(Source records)
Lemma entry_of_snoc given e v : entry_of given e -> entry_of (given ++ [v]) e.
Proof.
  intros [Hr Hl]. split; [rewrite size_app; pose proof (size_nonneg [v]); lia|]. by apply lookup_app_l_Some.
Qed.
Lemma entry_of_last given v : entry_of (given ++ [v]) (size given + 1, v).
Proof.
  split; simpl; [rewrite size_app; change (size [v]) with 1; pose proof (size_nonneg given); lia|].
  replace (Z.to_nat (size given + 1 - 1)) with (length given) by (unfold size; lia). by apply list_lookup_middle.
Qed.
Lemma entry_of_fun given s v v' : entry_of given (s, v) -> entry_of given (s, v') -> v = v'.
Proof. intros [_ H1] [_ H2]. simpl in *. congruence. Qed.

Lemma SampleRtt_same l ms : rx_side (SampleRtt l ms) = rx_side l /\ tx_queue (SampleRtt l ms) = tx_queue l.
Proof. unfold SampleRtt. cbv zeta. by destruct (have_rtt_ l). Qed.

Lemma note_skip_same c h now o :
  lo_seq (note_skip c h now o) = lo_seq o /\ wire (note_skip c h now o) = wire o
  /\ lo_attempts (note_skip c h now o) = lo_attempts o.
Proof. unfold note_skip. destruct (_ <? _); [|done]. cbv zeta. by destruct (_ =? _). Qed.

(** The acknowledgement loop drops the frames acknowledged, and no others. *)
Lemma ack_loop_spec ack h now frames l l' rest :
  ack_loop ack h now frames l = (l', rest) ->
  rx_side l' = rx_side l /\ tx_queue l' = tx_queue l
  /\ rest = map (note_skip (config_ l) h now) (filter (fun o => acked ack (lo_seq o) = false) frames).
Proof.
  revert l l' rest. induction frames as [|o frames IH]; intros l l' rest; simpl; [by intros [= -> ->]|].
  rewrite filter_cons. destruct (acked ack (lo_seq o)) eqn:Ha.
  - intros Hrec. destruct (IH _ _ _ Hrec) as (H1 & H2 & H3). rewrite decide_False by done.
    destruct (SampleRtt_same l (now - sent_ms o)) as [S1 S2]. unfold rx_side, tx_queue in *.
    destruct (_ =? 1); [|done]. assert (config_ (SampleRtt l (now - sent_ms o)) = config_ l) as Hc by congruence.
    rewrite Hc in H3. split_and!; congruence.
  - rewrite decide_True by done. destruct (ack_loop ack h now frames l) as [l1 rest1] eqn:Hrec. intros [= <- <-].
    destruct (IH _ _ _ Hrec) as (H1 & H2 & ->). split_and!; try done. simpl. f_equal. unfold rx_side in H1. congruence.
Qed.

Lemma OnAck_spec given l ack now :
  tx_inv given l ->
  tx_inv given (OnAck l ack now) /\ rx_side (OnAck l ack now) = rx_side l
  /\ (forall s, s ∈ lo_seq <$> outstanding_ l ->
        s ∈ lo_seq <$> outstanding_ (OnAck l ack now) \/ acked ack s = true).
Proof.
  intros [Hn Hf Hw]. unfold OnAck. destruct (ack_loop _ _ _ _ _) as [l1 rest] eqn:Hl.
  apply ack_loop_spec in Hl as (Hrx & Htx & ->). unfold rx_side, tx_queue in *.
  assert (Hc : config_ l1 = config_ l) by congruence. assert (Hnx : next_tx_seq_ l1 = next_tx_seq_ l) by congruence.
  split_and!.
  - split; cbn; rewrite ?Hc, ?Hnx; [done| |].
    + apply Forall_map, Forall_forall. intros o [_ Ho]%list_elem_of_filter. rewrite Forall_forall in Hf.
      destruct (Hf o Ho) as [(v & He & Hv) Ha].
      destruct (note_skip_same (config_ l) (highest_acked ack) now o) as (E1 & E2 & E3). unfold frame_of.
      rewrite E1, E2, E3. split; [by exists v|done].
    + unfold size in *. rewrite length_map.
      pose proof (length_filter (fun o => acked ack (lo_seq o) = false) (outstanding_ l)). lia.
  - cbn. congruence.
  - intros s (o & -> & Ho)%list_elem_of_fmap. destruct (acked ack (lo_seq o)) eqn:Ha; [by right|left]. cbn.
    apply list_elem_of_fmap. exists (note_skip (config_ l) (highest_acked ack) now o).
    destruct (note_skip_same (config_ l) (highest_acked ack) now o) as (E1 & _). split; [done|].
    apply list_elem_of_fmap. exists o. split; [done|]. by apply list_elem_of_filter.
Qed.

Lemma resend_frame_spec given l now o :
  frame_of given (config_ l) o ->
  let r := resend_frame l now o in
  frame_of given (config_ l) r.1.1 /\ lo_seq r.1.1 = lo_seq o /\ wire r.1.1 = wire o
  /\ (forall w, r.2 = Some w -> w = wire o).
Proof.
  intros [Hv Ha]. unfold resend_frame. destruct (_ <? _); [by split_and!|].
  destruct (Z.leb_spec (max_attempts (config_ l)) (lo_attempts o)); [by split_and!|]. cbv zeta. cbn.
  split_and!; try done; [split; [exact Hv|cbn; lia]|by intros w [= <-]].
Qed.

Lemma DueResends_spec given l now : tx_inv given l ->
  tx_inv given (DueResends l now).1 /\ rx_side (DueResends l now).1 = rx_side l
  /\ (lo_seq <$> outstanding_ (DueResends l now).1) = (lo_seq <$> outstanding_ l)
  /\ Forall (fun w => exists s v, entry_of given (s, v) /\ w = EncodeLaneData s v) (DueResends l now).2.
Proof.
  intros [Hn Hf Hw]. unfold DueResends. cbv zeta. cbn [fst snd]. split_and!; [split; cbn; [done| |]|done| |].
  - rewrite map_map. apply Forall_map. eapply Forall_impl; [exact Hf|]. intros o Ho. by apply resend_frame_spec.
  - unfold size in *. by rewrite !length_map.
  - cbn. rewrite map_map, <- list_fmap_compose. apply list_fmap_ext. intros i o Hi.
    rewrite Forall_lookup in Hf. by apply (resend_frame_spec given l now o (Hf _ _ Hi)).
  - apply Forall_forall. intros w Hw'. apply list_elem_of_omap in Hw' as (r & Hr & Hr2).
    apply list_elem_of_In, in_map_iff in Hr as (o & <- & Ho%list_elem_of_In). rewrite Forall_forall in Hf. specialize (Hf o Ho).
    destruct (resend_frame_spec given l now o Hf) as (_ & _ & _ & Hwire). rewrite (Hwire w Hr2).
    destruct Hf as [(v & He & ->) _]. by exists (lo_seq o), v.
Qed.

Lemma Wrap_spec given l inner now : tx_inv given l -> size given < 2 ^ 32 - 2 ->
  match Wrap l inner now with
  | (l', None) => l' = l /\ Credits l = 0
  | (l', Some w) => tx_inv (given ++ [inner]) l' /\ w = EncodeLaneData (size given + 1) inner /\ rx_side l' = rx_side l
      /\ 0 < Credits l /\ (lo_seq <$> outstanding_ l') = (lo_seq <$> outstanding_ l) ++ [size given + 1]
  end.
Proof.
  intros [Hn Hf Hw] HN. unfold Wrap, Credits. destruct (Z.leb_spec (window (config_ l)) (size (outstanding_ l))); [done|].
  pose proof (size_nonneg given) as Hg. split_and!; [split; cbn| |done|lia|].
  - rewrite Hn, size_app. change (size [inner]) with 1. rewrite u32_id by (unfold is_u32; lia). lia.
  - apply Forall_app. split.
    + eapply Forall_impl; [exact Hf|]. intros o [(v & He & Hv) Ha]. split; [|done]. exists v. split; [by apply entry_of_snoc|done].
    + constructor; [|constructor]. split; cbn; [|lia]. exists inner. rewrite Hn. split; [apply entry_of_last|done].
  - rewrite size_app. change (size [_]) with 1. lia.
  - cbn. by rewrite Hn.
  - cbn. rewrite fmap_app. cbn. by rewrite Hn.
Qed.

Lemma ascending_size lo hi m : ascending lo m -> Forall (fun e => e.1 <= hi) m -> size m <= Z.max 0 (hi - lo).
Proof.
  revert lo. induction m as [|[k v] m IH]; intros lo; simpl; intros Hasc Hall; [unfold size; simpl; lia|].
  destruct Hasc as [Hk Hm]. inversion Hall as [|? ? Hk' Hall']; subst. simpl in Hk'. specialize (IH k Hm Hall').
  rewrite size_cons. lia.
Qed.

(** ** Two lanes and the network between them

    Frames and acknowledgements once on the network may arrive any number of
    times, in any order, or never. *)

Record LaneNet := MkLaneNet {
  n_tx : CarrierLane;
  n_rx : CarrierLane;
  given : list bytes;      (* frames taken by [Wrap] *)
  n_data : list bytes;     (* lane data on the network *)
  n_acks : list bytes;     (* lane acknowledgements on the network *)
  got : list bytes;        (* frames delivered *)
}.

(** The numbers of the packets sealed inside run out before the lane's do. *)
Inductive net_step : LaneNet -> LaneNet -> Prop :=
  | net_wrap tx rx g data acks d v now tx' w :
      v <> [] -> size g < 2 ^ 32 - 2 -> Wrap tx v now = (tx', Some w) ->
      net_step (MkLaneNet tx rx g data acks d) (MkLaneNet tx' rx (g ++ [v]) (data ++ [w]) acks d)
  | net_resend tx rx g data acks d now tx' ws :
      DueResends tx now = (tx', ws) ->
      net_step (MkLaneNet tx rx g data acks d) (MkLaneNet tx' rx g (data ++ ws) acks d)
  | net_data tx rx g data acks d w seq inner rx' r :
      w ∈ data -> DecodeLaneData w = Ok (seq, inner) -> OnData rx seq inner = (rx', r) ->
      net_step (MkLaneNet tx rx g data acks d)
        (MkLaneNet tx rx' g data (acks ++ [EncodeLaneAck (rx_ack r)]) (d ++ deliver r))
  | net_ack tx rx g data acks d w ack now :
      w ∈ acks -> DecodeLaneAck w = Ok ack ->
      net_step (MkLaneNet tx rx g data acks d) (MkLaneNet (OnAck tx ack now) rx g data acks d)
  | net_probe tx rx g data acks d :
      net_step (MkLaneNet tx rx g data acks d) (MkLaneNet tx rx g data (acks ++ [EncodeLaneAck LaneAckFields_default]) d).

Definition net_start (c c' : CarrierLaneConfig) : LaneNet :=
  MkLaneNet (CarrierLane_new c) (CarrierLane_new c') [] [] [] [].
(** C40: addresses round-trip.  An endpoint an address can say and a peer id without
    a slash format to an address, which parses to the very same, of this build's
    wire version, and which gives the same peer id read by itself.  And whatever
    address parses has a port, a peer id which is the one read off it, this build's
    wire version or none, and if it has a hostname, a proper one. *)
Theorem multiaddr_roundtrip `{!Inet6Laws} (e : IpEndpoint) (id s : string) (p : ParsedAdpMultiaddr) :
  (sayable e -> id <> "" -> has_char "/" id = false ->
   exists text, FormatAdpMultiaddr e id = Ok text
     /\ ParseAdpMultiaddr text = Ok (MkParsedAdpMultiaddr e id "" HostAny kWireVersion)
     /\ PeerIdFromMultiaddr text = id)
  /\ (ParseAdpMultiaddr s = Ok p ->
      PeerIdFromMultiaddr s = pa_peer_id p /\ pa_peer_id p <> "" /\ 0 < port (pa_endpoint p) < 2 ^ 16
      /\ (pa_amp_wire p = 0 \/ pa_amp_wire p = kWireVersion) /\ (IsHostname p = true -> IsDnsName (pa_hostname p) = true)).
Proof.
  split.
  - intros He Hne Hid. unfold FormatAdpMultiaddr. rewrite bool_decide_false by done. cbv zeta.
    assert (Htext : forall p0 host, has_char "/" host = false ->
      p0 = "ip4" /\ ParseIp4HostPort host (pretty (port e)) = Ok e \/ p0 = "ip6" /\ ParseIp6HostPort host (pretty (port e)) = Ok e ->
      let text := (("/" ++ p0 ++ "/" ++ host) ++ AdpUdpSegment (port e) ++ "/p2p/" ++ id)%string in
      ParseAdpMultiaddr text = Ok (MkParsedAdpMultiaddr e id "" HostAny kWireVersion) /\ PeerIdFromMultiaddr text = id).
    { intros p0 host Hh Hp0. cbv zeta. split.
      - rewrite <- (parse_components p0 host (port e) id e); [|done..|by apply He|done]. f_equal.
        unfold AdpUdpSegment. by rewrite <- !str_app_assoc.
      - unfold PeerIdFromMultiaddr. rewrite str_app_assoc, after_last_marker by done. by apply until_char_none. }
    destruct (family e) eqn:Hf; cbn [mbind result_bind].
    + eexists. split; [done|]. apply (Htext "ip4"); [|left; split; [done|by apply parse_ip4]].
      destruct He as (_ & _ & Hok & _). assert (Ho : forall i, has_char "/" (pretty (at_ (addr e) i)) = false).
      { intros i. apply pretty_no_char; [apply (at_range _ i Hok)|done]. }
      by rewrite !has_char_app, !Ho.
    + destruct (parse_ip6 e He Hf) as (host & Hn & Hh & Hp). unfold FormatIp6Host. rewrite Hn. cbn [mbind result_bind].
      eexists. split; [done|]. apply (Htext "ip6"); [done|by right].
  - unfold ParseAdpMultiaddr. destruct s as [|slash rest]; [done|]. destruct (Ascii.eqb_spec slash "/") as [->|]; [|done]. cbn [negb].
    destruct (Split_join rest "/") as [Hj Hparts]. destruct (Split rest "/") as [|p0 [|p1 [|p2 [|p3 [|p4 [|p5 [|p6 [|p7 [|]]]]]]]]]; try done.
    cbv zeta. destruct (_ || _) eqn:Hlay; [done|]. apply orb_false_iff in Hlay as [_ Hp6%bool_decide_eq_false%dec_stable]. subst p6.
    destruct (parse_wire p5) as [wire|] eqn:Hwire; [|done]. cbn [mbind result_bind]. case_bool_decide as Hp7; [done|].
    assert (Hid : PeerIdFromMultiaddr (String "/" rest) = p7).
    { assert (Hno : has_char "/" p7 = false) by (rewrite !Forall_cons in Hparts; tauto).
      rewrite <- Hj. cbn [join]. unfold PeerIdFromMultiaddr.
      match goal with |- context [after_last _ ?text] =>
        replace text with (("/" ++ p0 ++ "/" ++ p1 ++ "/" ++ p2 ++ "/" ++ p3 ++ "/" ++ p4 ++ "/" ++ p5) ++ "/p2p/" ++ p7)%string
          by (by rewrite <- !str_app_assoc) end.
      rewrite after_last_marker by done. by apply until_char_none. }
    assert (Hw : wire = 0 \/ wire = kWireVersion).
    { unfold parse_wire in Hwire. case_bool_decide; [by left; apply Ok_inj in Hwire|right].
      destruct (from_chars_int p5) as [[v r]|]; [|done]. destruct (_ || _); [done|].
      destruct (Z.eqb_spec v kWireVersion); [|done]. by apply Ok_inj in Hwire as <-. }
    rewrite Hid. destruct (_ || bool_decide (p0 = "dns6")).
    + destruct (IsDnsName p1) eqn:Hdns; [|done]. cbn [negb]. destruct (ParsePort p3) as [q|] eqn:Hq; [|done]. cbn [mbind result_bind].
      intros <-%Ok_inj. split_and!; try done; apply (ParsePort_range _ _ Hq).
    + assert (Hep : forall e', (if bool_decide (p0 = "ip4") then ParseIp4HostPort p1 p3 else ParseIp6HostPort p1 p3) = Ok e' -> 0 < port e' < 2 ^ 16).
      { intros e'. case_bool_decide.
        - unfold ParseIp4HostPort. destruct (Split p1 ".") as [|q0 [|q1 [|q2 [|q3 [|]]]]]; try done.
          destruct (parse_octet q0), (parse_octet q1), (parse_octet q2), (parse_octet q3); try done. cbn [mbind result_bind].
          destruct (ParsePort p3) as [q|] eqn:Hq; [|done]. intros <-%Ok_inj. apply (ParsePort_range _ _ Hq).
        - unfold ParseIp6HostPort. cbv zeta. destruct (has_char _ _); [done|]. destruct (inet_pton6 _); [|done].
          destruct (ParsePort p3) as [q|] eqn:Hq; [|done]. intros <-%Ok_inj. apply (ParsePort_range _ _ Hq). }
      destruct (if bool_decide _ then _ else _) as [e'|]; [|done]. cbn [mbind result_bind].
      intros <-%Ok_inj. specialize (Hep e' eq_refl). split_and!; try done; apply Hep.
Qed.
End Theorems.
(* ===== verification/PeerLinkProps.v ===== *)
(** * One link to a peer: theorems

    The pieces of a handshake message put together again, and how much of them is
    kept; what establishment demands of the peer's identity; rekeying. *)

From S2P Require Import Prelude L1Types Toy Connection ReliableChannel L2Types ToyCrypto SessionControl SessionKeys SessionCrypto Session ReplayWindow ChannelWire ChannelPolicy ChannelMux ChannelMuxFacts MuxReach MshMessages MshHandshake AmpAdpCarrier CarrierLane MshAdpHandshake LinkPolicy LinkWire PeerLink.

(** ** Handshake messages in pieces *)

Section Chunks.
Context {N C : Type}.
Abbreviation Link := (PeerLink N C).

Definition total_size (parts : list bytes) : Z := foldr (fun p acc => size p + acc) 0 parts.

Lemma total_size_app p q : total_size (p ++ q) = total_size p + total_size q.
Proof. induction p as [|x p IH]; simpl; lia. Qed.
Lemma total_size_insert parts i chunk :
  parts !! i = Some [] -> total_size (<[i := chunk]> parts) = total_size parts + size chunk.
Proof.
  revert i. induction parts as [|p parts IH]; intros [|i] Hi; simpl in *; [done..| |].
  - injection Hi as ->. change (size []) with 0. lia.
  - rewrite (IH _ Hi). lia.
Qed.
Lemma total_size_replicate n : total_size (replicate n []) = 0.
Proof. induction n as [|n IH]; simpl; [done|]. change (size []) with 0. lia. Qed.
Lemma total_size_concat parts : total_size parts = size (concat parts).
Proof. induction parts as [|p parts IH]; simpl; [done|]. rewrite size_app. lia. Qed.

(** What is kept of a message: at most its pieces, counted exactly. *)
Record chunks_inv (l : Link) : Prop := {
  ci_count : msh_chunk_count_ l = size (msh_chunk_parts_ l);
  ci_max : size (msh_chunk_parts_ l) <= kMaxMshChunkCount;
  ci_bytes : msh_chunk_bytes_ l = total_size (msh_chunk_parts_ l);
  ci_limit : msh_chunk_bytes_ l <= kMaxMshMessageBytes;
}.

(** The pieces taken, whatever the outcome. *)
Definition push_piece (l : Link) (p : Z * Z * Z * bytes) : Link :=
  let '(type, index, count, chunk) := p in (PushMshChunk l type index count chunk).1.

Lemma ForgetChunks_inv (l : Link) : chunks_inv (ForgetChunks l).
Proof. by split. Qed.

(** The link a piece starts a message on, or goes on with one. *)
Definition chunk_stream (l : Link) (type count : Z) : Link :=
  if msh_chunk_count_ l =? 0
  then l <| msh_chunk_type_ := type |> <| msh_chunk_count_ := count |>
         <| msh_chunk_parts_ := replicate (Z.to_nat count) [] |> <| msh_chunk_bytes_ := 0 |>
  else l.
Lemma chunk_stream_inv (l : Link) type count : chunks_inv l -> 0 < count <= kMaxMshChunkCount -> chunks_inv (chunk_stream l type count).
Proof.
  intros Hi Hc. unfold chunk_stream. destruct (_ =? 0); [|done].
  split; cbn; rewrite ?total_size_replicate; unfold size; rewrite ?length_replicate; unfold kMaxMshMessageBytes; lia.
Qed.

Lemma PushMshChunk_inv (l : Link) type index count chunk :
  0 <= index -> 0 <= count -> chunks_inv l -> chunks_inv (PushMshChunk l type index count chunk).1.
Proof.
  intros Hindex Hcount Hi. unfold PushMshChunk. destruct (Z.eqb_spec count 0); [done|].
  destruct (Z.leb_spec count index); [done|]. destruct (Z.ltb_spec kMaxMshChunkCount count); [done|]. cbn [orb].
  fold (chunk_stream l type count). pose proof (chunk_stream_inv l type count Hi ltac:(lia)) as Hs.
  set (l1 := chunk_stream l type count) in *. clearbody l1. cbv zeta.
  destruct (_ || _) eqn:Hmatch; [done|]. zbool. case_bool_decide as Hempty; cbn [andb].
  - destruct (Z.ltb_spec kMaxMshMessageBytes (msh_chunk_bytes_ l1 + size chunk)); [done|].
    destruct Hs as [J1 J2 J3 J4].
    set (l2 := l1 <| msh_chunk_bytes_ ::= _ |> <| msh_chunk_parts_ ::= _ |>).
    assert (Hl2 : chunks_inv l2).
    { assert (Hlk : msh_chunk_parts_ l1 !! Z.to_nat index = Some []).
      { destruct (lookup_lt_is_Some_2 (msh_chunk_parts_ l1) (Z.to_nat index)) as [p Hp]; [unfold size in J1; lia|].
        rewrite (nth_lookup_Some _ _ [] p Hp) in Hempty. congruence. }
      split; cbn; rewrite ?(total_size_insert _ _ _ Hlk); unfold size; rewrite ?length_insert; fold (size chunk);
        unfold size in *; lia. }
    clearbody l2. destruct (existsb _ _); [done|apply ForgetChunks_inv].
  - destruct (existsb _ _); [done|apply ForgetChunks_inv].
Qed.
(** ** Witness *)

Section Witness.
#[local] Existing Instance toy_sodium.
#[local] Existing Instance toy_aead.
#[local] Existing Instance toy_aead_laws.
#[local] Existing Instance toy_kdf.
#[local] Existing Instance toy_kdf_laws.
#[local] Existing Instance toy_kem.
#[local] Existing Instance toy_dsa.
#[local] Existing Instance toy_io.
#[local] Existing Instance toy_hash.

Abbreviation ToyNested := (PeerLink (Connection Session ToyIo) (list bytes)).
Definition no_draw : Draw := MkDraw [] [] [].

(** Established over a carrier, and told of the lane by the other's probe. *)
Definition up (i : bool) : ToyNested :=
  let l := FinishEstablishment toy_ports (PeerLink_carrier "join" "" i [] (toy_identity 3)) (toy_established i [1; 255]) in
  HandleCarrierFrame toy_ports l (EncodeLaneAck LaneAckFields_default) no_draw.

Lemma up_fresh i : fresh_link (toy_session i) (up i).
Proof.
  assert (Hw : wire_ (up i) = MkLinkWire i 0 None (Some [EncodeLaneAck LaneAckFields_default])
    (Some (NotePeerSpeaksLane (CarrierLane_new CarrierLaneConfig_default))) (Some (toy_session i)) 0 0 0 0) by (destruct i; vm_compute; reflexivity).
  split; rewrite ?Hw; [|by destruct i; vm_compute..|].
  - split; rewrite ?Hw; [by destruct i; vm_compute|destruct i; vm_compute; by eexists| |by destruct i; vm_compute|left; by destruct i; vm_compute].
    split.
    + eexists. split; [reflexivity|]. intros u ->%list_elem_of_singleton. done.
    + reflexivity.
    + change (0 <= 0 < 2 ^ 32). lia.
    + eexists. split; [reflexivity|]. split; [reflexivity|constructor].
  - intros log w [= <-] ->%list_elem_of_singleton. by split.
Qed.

- [Exercise description]: Show every line above in which the word "Htext" is found.

- [Written response]:
    assert (Htext : forall p0 host, has_char "/" host = false ->
    + eexists. split; [done|]. apply (Htext "ip4"); [|left; split; [done|by apply parse_ip4]].
      eexists. split; [done|]. apply (Htext "ip6"); [done|by right].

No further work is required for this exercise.